Task description
Your answer should consist of each line below that contains the string "Definition".

Collected data entries:

Fixpoint byteWrites (l : list Z) (a : Z) : write_list :=
  match l with [] => [] | b :: l => (a, 1, b) :: byteWrites l (a + 1) end.
Fixpoint wordWrites (l : list Z) (a : Z) : write_list :=
  match l with [] => [] | w :: l => (a, 4, w) :: wordWrites l (a + 4) end.

(** The writes lie between two addresses. *)
Definition within (lo hi : Z) (l : write_list) : Prop :=
  Forall (fun w => let '(a, n, _) := w in 0 < n /\ lo <= a /\ a + n <= hi) l.

(** Writes that leave [n] bytes at [a] alone. *)
Definition apart (a n : Z) (l : write_list) : Prop :=
  Forall (fun w => let '(a', n', _) := w in a + n <= a' \/ a' + n' <= a) l.

Lemma byteWrites_within l a : within a (a + lengthZ l) (byteWrites l a).
Proof.
  unfold lengthZ. revert a. induction l as [|b l IH]; intros a; cbn [byteWrites length]; [constructor|].
  constructor; [lia|]. eapply Forall_impl; [apply IH|]. intros [[x n] v]. lia.
Qed.

Lemma wordWrites_within l a : within a (a + 4 * lengthZ l) (wordWrites l a).
Proof.
  unfold lengthZ. revert a. induction l as [|b l IH]; intros a; cbn [wordWrites length]; [constructor|].
  constructor; [lia|]. eapply Forall_impl; [apply IH|]. intros [[x n] v]. lia.
Qed.

Lemma within_weaken lo hi lo' hi' l : within lo hi l -> lo' <= lo -> hi <= hi' -> within lo' hi' l.
Proof. intros Hw H1 H2. eapply Forall_impl; [exact Hw|]. intros [[a n] v]. lia. Qed.

Lemma byteWrites_app l1 l2 a : byteWrites (l1 ++ l2) a = byteWrites l1 a ++ byteWrites l2 (a + lengthZ l1).
Proof.
  unfold lengthZ. revert a. induction l1 as [|b l1 IH]; intros a; cbn; [by rewrite Z.add_0_r|].
  rewrite IH. do 2 f_equal. f_equal. lia.
Qed.

Lemma wordWrites_app l1 l2 a : wordWrites (l1 ++ l2) a = wordWrites l1 a ++ wordWrites l2 (a + 4 * lengthZ l1).
Proof.
  unfold lengthZ. revert a. induction l1 as [|b l1 IH]; intros a; cbn [app wordWrites length].
  - by rewrite Z.mul_0_r, Z.add_0_r.
  - rewrite IH. do 2 f_equal. f_equal. lia.
Qed.

Section Writes.
Context {Mem : Type} `{GuestMemoryLaws Mem}.

Fixpoint applyWrites (l : write_list) (m : Mem) : result Mem :=
  match l with
  | [] => Ok m
  | (a, n, v) :: l => m ← mwrite n a v m; applyWrites l m
  end.

Context (lo hi : Z) (Hlo : 0 <= lo) (Hhi : hi <= 2 ^ 64).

Reply
Definition within (lo hi : Z) (l : write_list) : Prop :=
Definition apart (a n : Z) (l : write_list) : Prop :=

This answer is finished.